● **Problem to solve**: Please repeat exactly the lines below from the one containing "Fixpoint span (p" down to the one containing "Definition long_max : Z := (2 ^ 63 - 1)%Z.", both included, and nothing else.

(Stored items)
(* ===== verification/CString.v ===== *)
(** * CString: the operations of [std::string] and of the C character
    library that libqi uses, on lists of 8-bit characters. *)
From S2P Require Import Prelude.
From Stdlib Require Export Ascii.
From Stdlib Require Import String.
From stdpp Require Export list.
#[export] Unset Printing Records.
#[local] Open Scope char_scope.
#[local] Open Scope list_scope.

(** ** Definitions *)

(** A [std::string] (and any range of bytes): a list of 8-bit characters,
    embedded zeros included. *)
Abbreviation bytes := (list ascii).

(** A string literal of the sources. *)
Definition lit (s : string) : bytes := list_ascii_of_string s.
Arguments lit !s.

(** A position returned by the [find] family: [None] is
    [std::string::npos], which is greater than every index. *)
Abbreviation pos := (option nat).
Abbreviation npos := (@None nat).

(** [a > b] on [size_t] positions. *)
Definition pos_gt (a b : pos) : bool :=
  match a, b with
  | None, Some _ => true
  | None, None => false
  | Some _, None => false
  | Some x, Some y => bool_decide (y < x)
  end.

(** [std::isdigit] and [std::isalpha] in the "C" locale. *)
Definition code (c : ascii) : Z := Z.of_N (N_of_ascii c).
Definition isdigit (c : ascii) : bool := (48 <=? code c)%Z && (code c <=? 57)%Z.
Definition isalpha (c : ascii) : bool :=
  ((65 <=? code c)%Z && (code c <=? 90)%Z) || ((97 <=? code c)%Z && (code c <=? 122)%Z).
Definition isspace (c : ascii) : bool :=
  (code c =? 32)%Z || ((9 <=? code c)%Z && (code c <=? 13)%Z).

Definition isxdigit (c : ascii) : bool :=
  isdigit c || ((65 <=? code c)%Z && (code c <=? 70)%Z) || ((97 <=? code c)%Z && (code c <=? 102)%Z).
Definition isalnum (c : ascii) : bool := isalpha c || isdigit c.

(** [std::tolower] and [std::toupper]. *)
Definition tolower (c : ascii) : ascii :=
  if (65 <=? code c)%Z && (code c <=? 90)%Z then ascii_of_N (Z.to_N (code c + 32)) else c.
Definition toupper (c : ascii) : ascii :=
  if (97 <=? code c)%Z && (code c <=? 122)%Z then ascii_of_N (Z.to_N (code c - 32)) else c.

(** [s.find(c)]: the first position of a character. *)
Fixpoint find_char (c : ascii) (s : bytes) : pos :=
  match s with
  | [] => npos
  | x :: s' => if decide (x = c) then Some 0 else S <$> find_char c s'
  end.

(** [s] starts with [p]. *)
Fixpoint starts_with (p s : bytes) : bool :=
  match p, s with
  | [], _ => true
  | x :: p', y :: s' => if decide (x = y) then starts_with p' s' else false
  | _ :: _, [] => false
  end.

(** [s.find(p)]: the first position of a substring. *)
Fixpoint find_sub (p s : bytes) : pos :=
  if starts_with p s then Some 0
  else match s with
       | [] => npos
       | _ :: s' => S <$> find_sub p s'
       end.

(** [s.substr(0, e)]: everything when [e] is [npos]. *)
Definition substr_to (s : bytes) (e : pos) : bytes :=
  match e with None => s | Some n => take n s end.

(** The three-way comparison of [std::string]: lexicographic on unsigned
    characters, a prefix being smaller. *)
Fixpoint str_compare (s t : bytes) : comparison :=
  match s, t with
  | [], [] => Eq
  | [], _ :: _ => Lt
  | _ :: _, [] => Gt
  | x :: s', y :: t' =>
      match (code x ?= code y)%Z with
      | Eq => str_compare s' t'
      | c => c
      end
  end.

(** The value of a run of decimal digits, and the digits of a number. *)
Definition digit_value (c : ascii) : Z := (code c - 48)%Z.
Definition decimal_value (s : bytes) : Z :=
  fold_left (fun acc c => acc * 10 + digit_value c)%Z s 0%Z.
Definition digit_char (d : Z) : ascii := ascii_of_N (Z.to_N (48 + d)).
Fixpoint decimal_digits (fuel : nat) (n : Z) (acc : bytes) : bytes :=
  match fuel with
  | O => acc
  | S f =>
      let acc' := digit_char (n mod 10) :: acc in
      if (n <? 10)%Z then acc' else decimal_digits f (n / 10)%Z acc'
  end.
(** [boost::lexical_cast<std::string>] of an unsigned integer below 10^20. *)
Definition to_decimal (n : Z) : bytes := decimal_digits 20 n [].

(** The longest prefix of characters satisfying [p], and the rest. *)
Fixpoint span (p : ascii -> bool) (s : bytes) : bytes * bytes :=
  match s with
  | [] => ([], [])
  | c :: s' => if p c then let '(a, b) := span p s' in (c :: a, b) else ([], s)
  end.

(** C integer ranges. *)
Definition long_max : Z := (2 ^ 63 - 1)%Z.
Definition long_min : Z := (- 2 ^ 63)%Z.

(** [std::strtol(s, &end, 10)] with [errno] cleared before: the value, the
    unread rest of the string ([end] points at its beginning) and whether
    [errno] was set to [ERANGE]. Without a digit nothing is read. *)
Definition strtol (s : bytes) : Z * bytes * bool :=
  let '(_, s1) := span isspace s in
  let '(neg, s2) :=
    match s1 with
    | c :: r => if decide (c = "-") then (true, r)
                else if decide (c = "+") then (false, r) else (false, s1)
    | [] => (false, s1)
    end in
  let '(ds, rest) := span isdigit s2 in
  match ds with
  | [] => (0%Z, s, false)
  | _ :: _ =>
      let v := if neg : bool then (- decimal_value ds)%Z else decimal_value ds in
      if (v >? long_max)%Z then (long_max, rest, true)
      else if (v <? long_min)%Z then (long_min, rest, true)
      else (v, rest, false)
  end.

(** ** Lemmas *)

Lemma find_char_None c s : c ∉ s -> find_char c s = npos.
Proof.
  induction s as [|x s IH]; cbn; [done|]. rewrite not_elem_of_cons. intros [? Hs].
  rewrite decide_False by done. by rewrite IH.
Qed.

Lemma find_char_Some c s : c ∈ s -> find_char c s <> npos.
Proof.
  induction s as [|x s IH]; cbn; [by rewrite elem_of_nil|]. rewrite elem_of_cons.
  case_decide; [done|]. intros [->|Hs]; [done|]. specialize (IH Hs). by destruct (find_char c s).
Qed.

Lemma find_char_first c x s : c ∉ x -> find_char c (x ++ c :: s) = Some (length x).
Proof.
  induction x as [|y x IH]; cbn; [by rewrite decide_True|]. rewrite not_elem_of_cons.
  intros [? Hx]. rewrite decide_False by done. by rewrite IH.
Qed.

Lemma find_char_take c s n :
  find_char c s = Some n -> s = take n s ++ c :: drop (S n) s /\ c ∉ take n s.
Proof.
  revert n. induction s as [|x s IH]; intros n; cbn; [done|]. case_decide as Hx.
  - intros [= <-]. subst. cbn. rewrite drop_0. split; [done|apply not_elem_of_nil].
  - intros (m & Hm & ->)%fmap_Some. destruct (IH m Hm) as [Hs Hn]. cbn. split.
    + f_equal. exact Hs.
    + rewrite not_elem_of_cons. auto.
Qed.

Lemma find_char_npos c s : find_char c s = npos -> c ∉ s.
Proof. intros H Hs. by apply find_char_Some in Hs. Qed.

Lemma starts_with_app p s : starts_with p (p ++ s) = true.
Proof. induction p as [|x p IH]; cbn; [done|]. by rewrite decide_True. Qed.

Lemma starts_with_app_l p s t : length p <= length s -> starts_with p (s ++ t) = starts_with p s.
Proof.
  revert s. induction p as [|x p IH]; intros [|y s] Hl; cbn in *; try done; [lia|].
  case_decide; [|done]. apply IH. lia.
Qed.

Lemma starts_with_take p s : starts_with p s = true -> s = p ++ drop (length p) s.
Proof.
  revert s. induction p as [|x p IH]; intros [|y s]; cbn; try done.
  case_decide; [|done]. subst. intros H. f_equal. by apply IH.
Qed.

Lemma find_sub_first p c x s :
  c ∉ x -> find_sub (c :: p) (x ++ (c :: p) ++ s) = Some (length x).
Proof.
  induction x as [|y x IH]; cbn [app]; intros Hc.
  - cbn [find_sub starts_with]. by rewrite decide_True, starts_with_app.
  - apply not_elem_of_cons in Hc as [Hy Hx]. cbn [find_sub starts_with].
    rewrite decide_False by done. fold (find_sub (c :: p)). cbn [app] in IH. by rewrite IH.
Qed.

Lemma find_sub_step p c s :
  find_sub p (c :: s) = if starts_with p (c :: s) then Some 0 else S <$> find_sub p s.
Proof. by destruct p. Qed.

(** Text after the first occurrence of [p] is irrelevant to it. *)
Lemma find_sub_extend p x y :
  find_sub p (x ++ p) = Some (length x) -> find_sub p (x ++ p ++ y) = Some (length x).
Proof.
  induction x as [|c x IH]; cbn [app].
  - intros _. pose proof (starts_with_app p y) as H. destruct (p ++ y); cbn; by rewrite H.
  - rewrite !find_sub_step.
    replace (starts_with p (c :: x ++ p ++ y)) with (starts_with p (c :: x ++ p)).
    + destruct (starts_with p _); [done|].
      intros (n & Hn & [= Hl])%fmap_Some. subst n. by rewrite (IH Hn).
    + rewrite (app_assoc x p y). symmetry. apply (starts_with_app_l p (c :: x ++ p) y).
      cbn. rewrite length_app. lia.
Qed.

Lemma find_sub_take p s n :
  find_sub p s = Some n -> p <> [] ->
  s = take n s ++ p ++ drop (n + length p) s /\ find_sub p (take n s ++ p) = Some n /\
  n <= length s.
Proof.
  intros H Hp. revert n H. induction s as [|c s IH]; intros n.
  - cbn. by destruct p.
  - rewrite find_sub_step. destruct (starts_with p (c :: s)) eqn:Hs.
    + intros [= <-]. apply starts_with_take in Hs as Hd. cbn [take app Nat.add length].
      split; [done|]. split; [|lia]. pose proof (starts_with_app p []) as H.
      rewrite app_nil_r in H. destruct p; [done|]. cbn [find_sub]. by rewrite H.
    + intros (m & Hm & ->)%fmap_Some. destruct (IH m Hm) as (Hd & Hf & Hl).
      cbn [take app Nat.add drop]. split; [by f_equal|]. split; [|cbn; lia].
      rewrite find_sub_step, Hf.
      assert (starts_with p (c :: take m s ++ p) = false) as ->; [|done].
      rewrite <- Hs. rewrite Hd at 2. rewrite app_assoc. symmetry.
      apply (starts_with_app_l p (c :: take m s ++ p)). cbn. rewrite length_app. lia.
Qed.

(** The first occurrence is not after any other. *)
Lemma find_sub_le p x y : exists k, find_sub p (x ++ p ++ y) = Some k /\ k <= length x.
Proof.
  induction x as [|c x (k & E & Hk)]; cbn [app].
  - exists 0. split; [|cbn; lia]. pose proof (starts_with_app p y) as H. destruct (p ++ y); cbn; by rewrite H.
  - rewrite find_sub_step, E. destruct (starts_with p _); [exists 0|exists (S k)]; split; try done; cbn; lia.
Qed.

Lemma find_sub_not_elem p c s : c ∉ s -> c ∈ p -> find_sub p s = npos.
Proof.
  intros Hs Hc. induction s as [|x s IH].
  - destruct p; [by apply elem_of_nil in Hc|done].
  - rewrite find_sub_step. destruct (starts_with p (x :: s)) eqn:H.
    + apply starts_with_take in H. rewrite H in Hs. apply not_elem_of_app in Hs. tauto.
    + apply not_elem_of_cons in Hs as [_ Hs]. by rewrite (IH Hs).
Qed.

(** ** Decimal numbers *)

Lemma isdigit_digit_char d : (0 <= d < 10)%Z -> isdigit (digit_char d) = true /\ digit_value (digit_char d) = d.
Proof.
  intros Hd. unfold isdigit, digit_value, code, digit_char.
  rewrite N_ascii_embedding by (apply N2Z.inj_lt; rewrite Z2N.id; lia).
  rewrite Z2N.id by lia. lia.
Qed.

Lemma decimal_value_snoc ds d :
  decimal_value (ds ++ [d]) = (decimal_value ds * 10 + digit_value d)%Z.
Proof. unfold decimal_value. by rewrite fold_left_app. Qed.

Lemma decimal_digits_spec fuel n acc :
  (0 <= n < 10 ^ Z.of_nat fuel)%Z -> 0 < fuel ->
  exists ds, decimal_digits fuel n acc = ds ++ acc /\ ds <> [] /\
    Forall (fun c => isdigit c = true) ds /\ decimal_value ds = n.
Proof.
  revert n acc. induction fuel as [|f IH]; intros n acc Hn Hf; [lia|]. cbn [decimal_digits].
  pose proof (Z.mod_pos_bound n 10 ltac:(lia)) as Hm.
  destruct (isdigit_digit_char (n mod 10) Hm) as [Hdig Hval].
  destruct (Z.ltb_spec n 10) as [Hlt|Hge].
  - exists [digit_char (n mod 10)]. repeat split; [done|by repeat constructor|].
    unfold decimal_value. cbn [fold_left]. rewrite Hval, Z.mod_small by lia. lia.
  - assert (0 < f) as Hf0.
    { destruct f; [|lia]. change (10 ^ Z.of_nat 1)%Z with 10%Z in Hn. lia. }
    rewrite Nat2Z.inj_succ, Z.pow_succ_r in Hn by lia.
    destruct (IH (n / 10)%Z (digit_char (n mod 10) :: acc)) as (ds & -> & _ & Hds & Hv).
    { split; [apply Z.div_pos; lia|apply Z.div_lt_upper_bound; lia]. }
    { done. }
    exists (ds ++ [digit_char (n mod 10)]). rewrite <- app_assoc. repeat split.
    + by destruct ds.
    + apply Forall_app. split; [done|by repeat constructor].
    + rewrite decimal_value_snoc, Hv, Hval. pose proof (Z.div_mod n 10). lia.
Qed.

Lemma to_decimal_spec n :
  (0 <= n < 10 ^ 20)%Z ->
  to_decimal n <> [] /\ Forall (fun c => isdigit c = true) (to_decimal n) /\
  decimal_value (to_decimal n) = n.
Proof.
  intros Hn. destruct (decimal_digits_spec 20 n []) as (ds & Hds & ?); [done|lia|].
  unfold to_decimal. rewrite Hds, app_nil_r. tauto.
Qed.

Lemma span_all p s : Forall (fun c => p c = true) s -> span p s = (s, []).
Proof. induction 1 as [|c s Hc _ IH]; cbn; [done|]. by rewrite Hc, IH. Qed.

Lemma span_none p c s : p c = false -> span p (c :: s) = ([], c :: s).
Proof. cbn. by intros ->. Qed.

(** [strtol] reads back what [lexical_cast] printed. *)
Lemma strtol_to_decimal n : (0 <= n <= long_max)%Z -> strtol (to_decimal n) = (n, [], false).
Proof.
  intros Hn. destruct (to_decimal_spec n) as (Hne & Hds & Hv); [unfold long_max in *; lia|].
  destruct (to_decimal n) as [|c ds] eqn:Hd; [done|]. inversion Hds as [|? ? Hc Hds']; subst.
  assert (48 <= code c <= 57)%Z as Hcode by (unfold isdigit in Hc; lia).
  unfold strtol. rewrite span_none by (unfold isspace; lia).
  rewrite !decide_False by (intros ->; destruct Hcode as [Hx _]; by apply Hx).
  rewrite (span_all isdigit) by done.
  destruct (Z.gtb_spec (decimal_value (c :: ds)) long_max); [lia|].
  destruct (Z.ltb_spec (decimal_value (c :: ds)) long_min); [unfold long_min in *; lia|]. done.
Qed.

● **Reply**:
Fixpoint span (p : ascii -> bool) (s : bytes) : bytes * bytes :=
  match s with
  | [] => ([], [])
  | c :: s' => if p c then let '(a, b) := span p s' in (c :: a, b) else ([], s)
  end.

(** C integer ranges. *)
Definition long_max : Z := (2 ^ 63 - 1)%Z.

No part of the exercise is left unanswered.